Segment Start: RECORDS SHOWN

Lemma alloc_loop_ok (fuel : nat) : forall size max_order i ps s,
  0 <= size < 2 ^ 64 -> size / PAGE_SIZE < Z.of_nat fuel -> collected ps max_order -> outstanding s ps ->
  exists e ps' s', alloc_loop alloc_pages fatal_signal_pending fuel size max_order i ps s = Some (e, ps', s') /\
    outstanding s' ps' /\
    match e with
    | Some e => e = -EINTR \/ e = -ENOMEM
    | None => total_size ps' = total_size ps + size /\ exists m, collected ps' m
    end.
Proof.
  induction fuel as [|fuel IH]; intros size max_order i ps s Hsz Hf Hc Hs.
  { exfalso. pose proof (Z.div_pos size PAGE_SIZE ltac:(lia) eq_refl). lia. }
  cbn [alloc_loop]. destruct (Z.ltb_spec 0 size) as [Hpos|Hz]; cbn [negb].
  2: { exists None, ps, s. split; [done|]. split; [done|]. split; [lia | eauto]. }
  destruct (fatal_signal_pending i); [exists (Some (-EINTR)), ps, s; auto|].
  destruct (alloc_largest_available_dma32 alloc_pages size max_order s) as [r s1] eqn:E.
  pose proof (try_orders_ok orders size max_order s ps r s1 (fun _ H => H) Hs E) as Hr.
  destruct r as [p|]; [|exists (Some (-ENOMEM)), ps, s1; auto].
  destruct Hr as (Hs1 & Hp & Hle & Hmax). destruct (page_size_orders p (pk_order _ Hp)) as [Hb _].
  rewrite u64_small by lia.
  destruct (IH (size - page_size p) (compound_order p) (i + 1) (ps ++ [p]) s1)
    as (e & ps' & s' & -> & Hs' & He); [lia| |by eapply collected_snoc|done|].
  { change PAGE_SIZE with 4096 in *. enough ((size - page_size p) / 4096 + 1 <= size / 4096) by lia.
    rewrite <- (Z.div_add _ 1 4096) by lia.
    apply Z.div_le_mono; lia. }
  exists e, ps', s'. split; [done|]. split; [done|]. destruct e as [e|]; [done|].
  destruct He as [-> He]. split; [|done]. rewrite total_size_app. cbn. lia.
Qed.
End Allocation.

Definition no_pages : page_log := {| calls := 0; got := []; freed := [] |}.

Lemma no_pages_outstanding : outstanding no_pages [].
Proof. unfold outstanding. reflexivity. Qed.

(** C34: dma32_heap_allocate returns for every length, whatever the page
    allocator answers and the signals do.  When it fails, every page it
    obtained was freed exactly once; when it succeeds, exactly the pages of the
    buffer are left, all of them begin below 4 GiB, they come in order of
    decreasing size, and their sizes add up to the length asked for; and
    the release callback then frees each of them once. *)
Theorem dma32_allocate_balances (alloc_pages : nat -> gfp -> Z -> option Z)
    (signals : Z -> bool) (kzalloc_ok sg_ok : bool) (export l : Z) :
  0 <= l < 2 ^ 64 ->
  exists r s, dma32_heap_allocate alloc_pages signals kzalloc_ok sg_ok export l no_pages = Some (r, s) /\
    match r with
    | inl e => outstanding s []
    | inr b => outstanding s (sg_table b) /\ len b = l /\ total_size (sg_table b) = l /\
        Forall page_ok (sg_table b) /\
        StronglySorted (fun p q => compound_order q <= compound_order p) (sg_table b) /\
        outstanding (dma32_heap_dma_buf_release b s) []
    end.
Proof.
  intros Hl. unfold dma32_heap_allocate.
  destruct kzalloc_ok; cbn [negb]; [|exists (inl (-ENOMEM)), no_pages; split; [done | exact no_pages_outstanding]].
  destruct (alloc_loop_ok alloc_pages signals (alloc_fuel l) l 8 0 [] no_pages)
    as (e & ps & s & -> & Hs & He); [done| |by repeat constructor|exact no_pages_outstanding|].
  { unfold alloc_fuel. pose proof (Z.div_pos l PAGE_SIZE ltac:(lia) eq_refl). lia. }
  pose proof (free_pages_outstanding ps [] s Hs) as Hfree.
  destruct e as [e|]; [by eexists _, _|]. destruct He as [Ht [m [H1 H2 H3]]].
  destruct sg_ok; cbn [negb]; [|by eexists _, _].
  destruct (Z.eqb_spec export 0) as [_|_]; cbn [negb].
  - eexists _, _. split; [done|]. cbn. done.
  - eexists _, _. split; [done|]. cbn [sg_table]. by apply free_pages_outstanding.
Qed.

(** Pages of 1 MiB and 64 KiB far apart, one of them above 4 GiB. *)
Definition example_alloc (n : nat) (g : gfp) (order : Z) : option Z :=
  if decide (n = 1%nat) then Some 0x100000000
  else if 8 <=? order then None else Some (Z.of_nat n * 0x1000000).

Lemma dma32_allocate_balances_witness :
  exists r s, dma32_heap_allocate example_alloc (fun _ => false) true true 0 0x22000 no_pages = Some (r, s) /\
    match r with
    | inl e => outstanding s []
    | inr b => total_size (sg_table b) = 0x22000 /\ outstanding (dma32_heap_dma_buf_release b s) []
    end.
Proof.
  destruct (dma32_allocate_balances example_alloc (fun _ => false) true true 0 0x22000) as (r & s & H & Hr).
  - split; [discriminate | reflexivity].
  - exists r, s. split; [exact H|]. destruct r as [e|b]; [exact Hr|].
    destruct Hr as (_ & _ & H1 & _ & _ & H2). split; assumption.
Defined.
(** C28: unmapping what a successful map returned unmaps exactly the range that
    was mapped and frees its IOVA. *)
Theorem unmap_recovers_range (dev : dma_device) (ans : iova_answer) (N : Z) (s0 : scatterlist)
    (iova len : Z) :
  dma_device_ok dev -> entries_ok dev N s0 ->
  iova = rknpu_iommu_dma_alloc_iova dev ans (lay_pos dev N s0 N) (dma_get_mask dev) false ->
  iova + 2 ^ 33 < 2 ^ 64 -> (granule dev | iova) ->
  let r := rknpu_iommu_dma_map_sg dev ans (Z.to_nat N) s0 in
  mr_mapped r = Some (iova, len) ->
  (rknpu_iommu_dma_unmap_sg dev (Z.to_nat N) (mr_sg r)).1 =
    Some (iova, len, FreeIova (Z.shiftr iova (iova_shift dev))).
Proof.
  intros Hd He -> Hend Hdiv r Hm. subst r. by rewrite (proj1 (unmap_after_map dev ans N s0 Hd He Hend Hdiv)), Hm.
Qed.

(** A 4 KiB granule, and one of 16 bytes with three entries that end up in one
    segment. *)
Definition example_device : dma_device :=
  {| iova_shift := 12; dma_get_seg_boundary := 2 ^ 32 - 1; dma_get_max_seg_size := 65536;
     dma_get_mask := 2 ^ 40 - 1; bus_dma_limit := 0; force_aperture := true; aperture_end := 2 ^ 32 - 1 |}.
Definition example_small_device : dma_device :=
  {| iova_shift := 4; dma_get_seg_boundary := 2 ^ 32 - 1; dma_get_max_seg_size := 65536;
     dma_get_mask := 2 ^ 40 - 1; bus_dma_limit := 0; force_aperture := true; aperture_end := 2 ^ 32 - 1 |}.
Definition example_iova : iova_answer :=
  {| alloc_iova := fun _ limit => if limit =? 0xfffffff then Some 0x10000 else None;
     alloc_iova_fast := fun _ _ => 0; iommu_map_sg := fun _ => 0x40 |}.
Definition example_list : scatterlist :=
  {| sg_offset := fun k => if k =? 0 then 5 else 0;
     sg_length := fun k => if k =? 0 then 11 else if k =? 1 then 16 else 20;
     sg_dma_address := fun _ => 0; sg_dma_len := fun _ => 0; sg_bus := fun _ => false |}.

Lemma example_device_ok : dma_device_ok example_device.
Proof.
  split; [split; discriminate | | reflexivity].
  exists 32. split; [reflexivity|split; discriminate].
Qed.

Lemma example_small_device_ok : dma_device_ok example_small_device.
Proof.
  split; [split; discriminate | | reflexivity].
  exists 32. split; [reflexivity|split; discriminate].
Qed.

Lemma example_entries_ok : entries_ok example_small_device 3 example_list.
Proof.
  assert (Hk : forall k, 0 <= k < 3 -> k = 0 \/ k = 1 \/ k = 2) by lia.
  split.
  - lia.
  - intros k [->|[->| ->]]%Hk; cbn; lia.
  - intros k [->|[->| ->]]%Hk; cbn; lia.
  - intros k _. reflexivity.
  - vm_compute. reflexivity.
Qed.

Lemma map_sg_segments_name_entries_witness :
  let r := rknpu_iommu_dma_map_sg example_small_device example_iova 3 example_list in
  bytes_of (sg_dma_address (mr_sg r)) (sg_dma_len (mr_sg r)) 1 = seqZ 0x100005 47 /\
  sg_length (mr_sg r) 2 = 20.
Proof.
  intros r.
  destruct (map_sg_segments_name_entries example_small_device example_iova 3 example_list
    example_small_device_ok example_entries_ok) as [H1 H2]; [vm_compute; reflexivity|].
  assert (Hm : exists range, mr_mapped r = Some range) by (eexists; vm_compute; reflexivity).
  assert (Hr : mr_ret r = 1) by (vm_compute; reflexivity).
  change (Z.to_nat 3) with 3%nat in *. fold r in H1, H2.
  split; [|apply (H1 2); split; [discriminate | reflexivity]].
  destruct Hm as [range Hm]. rewrite Hm, Hr in H2. destruct H2 as (_ & _ & H2 & _). rewrite H2.
  vm_compute. reflexivity.
Defined.

Lemma unmap_recovers_range_witness :
  let r := rknpu_iommu_dma_map_sg example_small_device example_iova 3 example_list in
  (rknpu_iommu_dma_unmap_sg example_small_device 3 (mr_sg r)).1 = Some (0x100000, 0x40, FreeIova 0x10000).
Proof.
  intros r. apply (unmap_recovers_range example_small_device example_iova 3 example_list 0x100000 0x40
    example_small_device_ok example_entries_ok).
  - vm_compute. reflexivity.
  - vm_compute. reflexivity.
  - exists 0x10000. vm_compute. reflexivity.
  - vm_compute. reflexivity.
Defined.
(** ** Objects *)

(** rknpu_gem_init: the object's address and content, or an error.  The mask it
    sets on the shmem mapping is not part of the state. *)
Definition rknpu_gem_init (ans : gem_answer) (size : Z) (w : gem_world)
  : (Z + Z * rknpu_gem_object) * gem_world :=
  match ga_kzalloc ans with
  | None => (inl (-ENOMEM), w)
  | Some p =>
      let w := hold (HeldObject p) w in
      if ga_init ans <? 0 then (inl (ga_init ans), drop (HeldObject p) w)
      else (inr (p, new_gem_object size), hold (HeldGem p) w)
  end.

Definition rknpu_gem_release (p : Z) (w : gem_world) : gem_world :=
  drop (HeldObject p) (drop (HeldGem p) w).

Definition domain_get_switch (id : Z) (w : gem_world) : option (Z * gem_world) :=
  option_map (fun r => (r.1, w <| domains := r.2 |>)) (domain_get id (domains w)).
Definition domain_release (w : gem_world) : gem_world := w <| domains ::= domain_put |>.

(** The SRAM branch of rknpu_gem_object_create up to the allocation of chunks:
    the bytes of SRAM to use, 0 for none; [None] when the search does not end.
    A descriptor that a failed allocation left dangling is never read, as
    sram_size stays 0; it is [None] here. *)
Definition sram_take (ans : gem_answer) (ddr_size sram_size : Z) (o : rknpu_gem_object) (w : gem_world)
  : option (Z * rknpu_gem_object * gem_world) :=
  let sram_size := if negb (sram_size =? 0) then u64 (round_up sram_size PAGE_SIZE) else sram_size in
  let o := o <| go_cache_with_sgt := false |> in
  let free := u32 (free_chunks (sram_mm w) * chunk_size (sram_mm w)) in
  if 0 <? free then
    let real := if negb (sram_size =? 0) && (sram_size <? ddr_size) then sram_size else ddr_size in
    let real := if free <? real then free else real in
    match rknpu_mm_alloc (ga_mm_kzalloc ans) (sram_mm w) (u32 real) with
    | None => None
    | Some (ret, mm, slot) =>
        let w := w <| sram_mm := mm |> in
        let o := match slot with
                 | ObjPtr m => o <| go_sram_obj := Some m |>
                 | _ => o <| go_sram_obj := None |>
                 end in
        Some (if negb (ret =? 0) then 0 else real, o, w)
    end
  else Some (0, o, w).

(** The NBUF branch: the bytes of NBUF to use. *)
Definition nbuf_take (ddr_size core_mask : Z) (o : rknpu_gem_object) : Z * rknpu_gem_object :=
  let one_core := (core_mask =? RKNPU_CORE_AUTO_MASK) || (core_mask =? RKNPU_CORE0_MASK) ||
    (core_mask =? RKNPU_CORE1_MASK) in
  let with_sgt := one_core && bool_decide (is_Some (gd_cache_sgt gd 0)) in
  let nbuf_size := if one_core then gd_nbuf_size gd / gd_num_irqs gd else gd_nbuf_size gd in
  (if ddr_size <=? nbuf_size then ddr_size else nbuf_size,
   o <| go_cache_with_sgt := with_sgt |> <| go_core_mask := core_mask |>).

(** [None]: the domain switch waits for ever, or the SRAM search does not end. *)
Definition rknpu_gem_object_create (ans : gem_answer) (flags size sram_size domain_id core_mask : Z)
    (w : gem_world) : option ((Z + Z) * gem_world) :=
  if size =? 0 then Some (inl (-EINVAL), w)
  else
    let ddr_size := u64 (round_up size PAGE_SIZE) in
    match rknpu_gem_init ans ddr_size w with
    | (inl e, w) => Some (inl e, w)
    | (inr (p, o), w) =>
        match domain_get_switch domain_id w with
        | None => None
        | Some (ret, w) =>
            if negb (ret =? 0) then Some (inl (-EINVAL), rknpu_gem_release p w)
            else
              let flags := if negb (iommu_en (domains w)) && has_flag flags RKNPU_MEM_NON_CONTIGUOUS
                           then Z.ldiff flags RKNPU_MEM_NON_CONTIGUOUS else flags in
              let o := o <| go_iommu_domain_id := domain_id |> <| go_flags := flags |> in
              let gem_release (e : Z) w := Some (inl e, domain_release (rknpu_gem_release p w)) in
              let created o w := Some (inr p, domain_release (w <| gem_objs ::= <[p := o]> |>)) in
              let from_ddr o w :=
                if 0 <? ddr_size then
                  let '(ret, o, w) := rknpu_gem_alloc_buf ans p o w in
                  if ret <? 0 then gem_release ret w else created o w
                else created o w in
              if has_flag flags RKNPU_MEM_TRY_ALLOC_SRAM && (0 <? gd_sram_size gd) then
                match sram_take ans ddr_size sram_size o w with
                | None => None
                | Some (real, o, w) =>
                    if 0 <? real then
                      let o := o <| go_sram_size := real |> in
                      let '(ret, o, w) := rknpu_gem_alloc_buf_with_cache ans p o RKNPU_CACHE_SRAM w in
                      if ret <? 0
                      then gem_release ret (w <| sram_mm ::= (fun mm => (rknpu_mm_free mm (go_sram_obj o)).2) |>)
                      else created o w
                    else from_ddr o w
                end
              else if no_gki && has_flag flags RKNPU_MEM_TRY_ALLOC_NBUF && (0 <? gd_nbuf_size gd) then
                let '(nbuf_size, o) := nbuf_take ddr_size core_mask (o <| go_cache_with_sgt := false |>) in
                if 0 <? nbuf_size then
                  let o := o <| go_nbuf_size := nbuf_size |> in
                  let '(ret, o, w) := rknpu_gem_alloc_buf_with_cache ans p o RKNPU_CACHE_NBUF w in
                  if ret <? 0 then gem_release ret w else created o w
                else from_ddr o w
              else from_ddr o w
        end
    end.

(** The [do ... while] of rknpu_gem_object_destroy and rknpu_gem_destroy_ioctl:
    at most three attempts at the domain; [fuel] is the attempts left. *)
Fixpoint domain_get_retry (fuel : nat) (id : Z) (w : gem_world) : option (Z * gem_world) :=
  match domain_get_switch id w with
  | None => None
  | Some (ret, w) =>
      if ret =? 0 then Some (0, w)
      else match fuel with
           | S ((S _) as fuel) => domain_get_retry fuel id w
           | _ => Some (ret, w)
           end
  end.

(** What an object [o] at [p] gives back; drm_prime_gem_destroy returns the
    table of an imported one to its exporter. *)
Definition gem_free_parts (p : Z) (o : rknpu_gem_object) (w : gem_world) : gem_world :=
  if go_import o then drop (HeldPageArray p) w
  else if 0 <? go_sram_size o then
    let w := match go_sram_obj o with
             | Some m => w <| sram_mm ::= (fun mm => (rknpu_mm_free mm (Some m)).2) |>
             | None => w
             end in
    rknpu_gem_free_buf_with_cache p o RKNPU_CACHE_SRAM w
  else if no_gki && (0 <? go_nbuf_size o) then
    rknpu_gem_free_buf_with_cache p o RKNPU_CACHE_NBUF w
  else (rknpu_gem_free_buf p o w).2.

(** Without its domain the object, whose content is [o], stays. *)
Definition rknpu_gem_object_destroy (p : Z) (o : rknpu_gem_object) (w : gem_world) : option gem_world :=
  match domain_get_retry 3 (go_iommu_domain_id o) w with
  | None => None
  | Some (ret, w) =>
      if negb (ret =? 0) then Some (w <| gem_objs ::= <[p := o]> |>)
      else Some (domain_release ((rknpu_gem_release p (gem_free_parts p o w)) <| gem_objs ::= delete p |>))
  end.

(** drm_gem_object_put, which calls rknpu_gem_free_object for the last one. *)
Definition rknpu_gem_object_put (p : Z) (w : gem_world) : option gem_world :=
  match gem_objs w !! p with
  | None => None
  | Some o =>
      if go_refcount o =? 1 then rknpu_gem_object_destroy p (o <| go_refcount := 0 |>) w
      else Some (w <| gem_objs ::= <[p := o <| go_refcount ::= Z.pred |>]> |>)
  end.
Definition rknpu_gem_object_get (p : Z) (w : gem_world) : option gem_world :=
  match gem_objs w !! p with
  | None => None
  | Some o => Some (w <| gem_objs ::= <[p := o <| go_refcount ::= Z.succ |>]> |>)
  end.

(** ** Tracked ranges *)

Fixpoint find_range (addr : Z) (l : list rknpu_dkms_gem_range) : option rknpu_dkms_gem_range :=
  match l with
  | [] => None
  | r :: l => if (gr_base r <=? addr) && (addr <? u64 (gr_base r + gr_size r)) then Some r
              else find_range addr l
  end.

Definition rknpu_dkms_find_gem_base_by_addr (addr : Z) (w : gem_world) : Z :=
  match find_range addr (gem_ranges w) with Some r => gr_base r | None => 0 end.

(** The object (NULL: [None]), the base and the state with the reference taken;
    the outer [None] is an access to a freed object. *)
Definition rknpu_dkms_find_gem_obj_by_addr (addr : Z) (w : gem_world)
  : option (option Z * Z * gem_world) :=
  match find_range addr (gem_ranges w) with
  | None => Some (None, 0, w)
  | Some r => option_map (fun w => (Some (gr_obj r), gr_base r, w)) (rknpu_gem_object_get (gr_obj r) w)
  end.

Definition rknpu_dkms_track_gem_obj (kzalloc_ok : bool) (p : Z) (w : gem_world) : option gem_world :=
  match gem_objs w !! p with
  | None => None
  | Some o =>
      if (go_dma_addr o =? 0) || (go_size o =? 0) then Some w
      else if negb kzalloc_ok then Some w
      else
        match rknpu_gem_object_get p w with
        | None => None
        | Some w =>
            if existsb (fun r => gr_obj r =? p) (gem_ranges w) then rknpu_gem_object_put p w
            else Some (w <| gem_ranges ::= (fun l => l ++
                   [{| gr_obj := p; gr_base := go_dma_addr o; gr_size := go_size o |}]) |>)
        end
  end.

(** [list_del] of the first range of the object. *)
Fixpoint remove_range (p : Z) (l : list rknpu_dkms_gem_range) : list rknpu_dkms_gem_range :=
  match l with
  | [] => []
  | r :: l => if gr_obj r =? p then l else r :: remove_range p l
  end.

Definition rknpu_dkms_untrack_gem_obj (p : Z) (w : gem_world) : option gem_world :=
  if existsb (fun r => gr_obj r =? p) (gem_ranges w)
  then rknpu_gem_object_put p (w <| gem_ranges ::= remove_range p |>)
  else Some w.

(** ** Handles and ioctls

    A handle holds a reference of its own (drm_gem_handle_create takes it,
    drm_gem_handle_delete drops it). *)

Definition rknpu_gem_object_find (file handle : Z) (w : gem_world) : option Z :=
  gem_handles w !! (file, handle).

(** The error or the new handle; the reference of the allocation is dropped. *)
Definition rknpu_gem_handle_create (ans : gem_answer) (file p : Z) (w : gem_world)
  : option ((Z + Z) * gem_world) :=
  match ga_handle ans with
  | inl e => Some (inl e, w)
  | inr h =>
      match rknpu_gem_object_get p w with
      | None => None
      | Some w => option_map (fun w => (inr h, w))
                    (rknpu_gem_object_put p (w <| gem_handles ::= <[(file, h) := p]> |>))
      end
  end.

(** drm_gem_handle_delete. *)
Definition rknpu_gem_handle_destroy (file handle : Z) (w : gem_world) : option (Z * gem_world) :=
  match gem_handles w !! (file, handle) with
  | None => Some (-EINVAL, w)
  | Some p => option_map (fun w => (0, w))
                (rknpu_gem_object_put p (w <| gem_handles ::= delete (file, handle) |>))
  end.

(** The arguments of the create ioctl, and what it writes back. *)
Record gem_create_args := {
  gc_handle : Z; gc_flags : Z; gc_size : Z; gc_obj_addr : Z; gc_dma_addr : Z; gc_sram_size : Z;
  gc_domain_id : Z; gc_core_mask : Z }.
#[export] Instance gem_create_args_settable : Settable gem_create_args := {| settable := fun a =>
  Build_gem_create_args (gc_handle a) (gc_flags a) (gc_size a) (gc_obj_addr a) (gc_dma_addr a)
    (gc_sram_size a) (gc_domain_id a) (gc_core_mask a) |}.
Lemma create_from_ddr (ans : gem_answer) (p ddr : Z) (o : rknpu_gem_object) (w w1 w' : gem_world)
    (r : Z + Z) :
  gem_answer_ok ans -> ga_kzalloc ans = Some p -> opened p w w1 ->
  go_refcount o = 1 -> go_import o = false -> go_dma_addr o = 0 -> go_sram_size o = 0 ->
  go_nbuf_size o = 0 ->
  (if 0 <? ddr then
     let '(ret, o, w) := rknpu_gem_alloc_buf force_contig gd ans p o w1 in
     if ret <? 0 then Some (inl ret, domain_release (rknpu_gem_release p w))
     else Some (inr p, domain_release (w <| gem_objs ::= <[p := o]> |>))
   else Some (inr p, domain_release (w1 <| gem_objs ::= <[p := o]> |>))) = Some (r, w') ->
  create_post ans w r w'.
Proof.
  intros Hok Hp Hop H1 H2 H3 H4 H5 H.
  destruct (0 <? ddr).
  2:{ injection H as <- <-. split; [done|]. exists o, w1, w1. split; [done|]. split; [|done].
      by apply owned_nothing. }
  destruct (rknpu_gem_alloc_buf _ _ _ _ _ _) as [[ret o'] w3] eqn:Ea.
  pose proof (alloc_buf_ok ans p o o' ret w1 w3 Hok H3 Ea) as (L1 & _ & L2).
  destruct (Z.ltb_spec ret 0) as [Hr|Hr]; injection H as <- <-.
  - destruct L2 as [[_ L2]|[? _]]; [|lia]. apply (opened_fail p w w1); [done|].
    split; [rewrite L1; by destruct w1 | by rewrite L1 | done].
  - destruct L2 as [[? _]|[-> L2]]; [lia|]. split; [done|]. exists o', w1, w3.
    split; [done|]. split; [|done]. by apply (owned_dma ans p o).
Qed.

(** The cache branch, once its size is known. *)
Lemma create_from_cache (ans : gem_answer) (p ret : Z) (t : rknpu_cache_type) (o o' : rknpu_gem_object)
    (w w1 w2 w3 : gem_world) :
  gem_answer_ok ans -> dma_device_ok (gd_dma gd) -> iova_fresh ans w -> opened p w w1 ->
  w2 = w1 <| sram_mm := sram_mm w2 |> ->
  go_refcount o = 1 -> go_import o = false -> go_pages o = None -> go_sgt o = None ->
  cache_table_ok ans o -> 0 <= go_size o < 2 ^ 61 -> 0 < (cache_region gd t o w2).2 < 2 ^ 61 ->
  match t with
  | RKNPU_CACHE_SRAM =>
      exists m, go_sram_obj o = Some m /\ (rknpu_mm_free (sram_mm w2) (Some m)).2 = sram_mm w1
  | RKNPU_CACHE_NBUF => go_sram_size o = 0 /\ no_gki = true /\ sram_mm w2 = sram_mm w1
  end ->
  rknpu_gem_alloc_buf_with_cache gd ans p o t w2 = (ret, o', w3) ->
  go_sram_obj o' = go_sram_obj o /\
  if ret <? 0 then unchanged w2 w3 else owned p o' w1 w3.
Proof.
  intros Hok Hd Hf [O1 _ _] Hw2 H1 H2 H3 H4 H5 Hs Hn Ht H.
  pose proof (alloc_with_cache_ok ans p ret t o o' w2 w3) as Hc.
  assert (Hfresh : iova_fresh ans w2).
  { intros sz al a Ha. rewrite Hw2, O1. by apply Hf. }
  assert (Hsz : (cache_region gd t o w2).2 =
    match t with RKNPU_CACHE_SRAM => go_sram_size o | _ => go_nbuf_size o end) by by destruct t.
  destruct (cache_region gd t o w2) as [phys n] eqn:Er. cbn [snd] in Hn, Hsz.
  destruct Hc as [(S1 & S2 & S3 & S4 & S5 & S6 & _) Hc]; [done|done|done|lia|lia|lia|done..|].
  split; [done|]. destruct (Z.ltb_spec ret 0) as [Hr|Hr].
  - destruct Hc as [(_ & [U1 U2] & U3)|[? _]]; [by split | lia].
  - destruct Hc as [[? _]|[_ Hb]]; [lia|].
    apply (owned_cache ans p n phys t o' w1 w2 w3 Hb); [congruence | congruence | done |].
    rewrite S4, S5, S6. destruct t.
    + split; [by symmetry|]. split; [lia | exact Ht].
    + destruct Ht as (E1 & E2 & E3). split; [done|]. split; [by symmetry|]. split; [lia | done].
Qed.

Segment End: RECORDS SHOWN

TASK DESCRIPTION
Extract from the listing above the lines between the line containing "if decide (n = 1%nat) then Some 0x100000000" and the line containing "Definition example_device : dma_device", keeping both of those lines. Output nothing else.

SOLUTION TO THIS TASK
  if decide (n = 1%nat) then Some 0x100000000
  else if 8 <=? order then None else Some (Z.of_nat n * 0x1000000).

Lemma dma32_allocate_balances_witness :
  exists r s, dma32_heap_allocate example_alloc (fun _ => false) true true 0 0x22000 no_pages = Some (r, s) /\
    match r with
    | inl e => outstanding s []
    | inr b => total_size (sg_table b) = 0x22000 /\ outstanding (dma32_heap_dma_buf_release b s) []
    end.
Proof.
  destruct (dma32_allocate_balances example_alloc (fun _ => false) true true 0 0x22000) as (r & s & H & Hr).
  - split; [discriminate | reflexivity].
  - exists r, s. split; [exact H|]. destruct r as [e|b]; [exact Hr|].
    destruct Hr as (_ & _ & H1 & _ & _ & H2). split; assumption.
Defined.
(** C28: unmapping what a successful map returned unmaps exactly the range that
    was mapped and frees its IOVA. *)
Theorem unmap_recovers_range (dev : dma_device) (ans : iova_answer) (N : Z) (s0 : scatterlist)
    (iova len : Z) :
  dma_device_ok dev -> entries_ok dev N s0 ->
  iova = rknpu_iommu_dma_alloc_iova dev ans (lay_pos dev N s0 N) (dma_get_mask dev) false ->
  iova + 2 ^ 33 < 2 ^ 64 -> (granule dev | iova) ->
  let r := rknpu_iommu_dma_map_sg dev ans (Z.to_nat N) s0 in
  mr_mapped r = Some (iova, len) ->
  (rknpu_iommu_dma_unmap_sg dev (Z.to_nat N) (mr_sg r)).1 =
    Some (iova, len, FreeIova (Z.shiftr iova (iova_shift dev))).
Proof.
  intros Hd He -> Hend Hdiv r Hm. subst r. by rewrite (proj1 (unmap_after_map dev ans N s0 Hd He Hend Hdiv)), Hm.
Qed.

(** A 4 KiB granule, and one of 16 bytes with three entries that end up in one
    segment. *)
Definition example_device : dma_device :=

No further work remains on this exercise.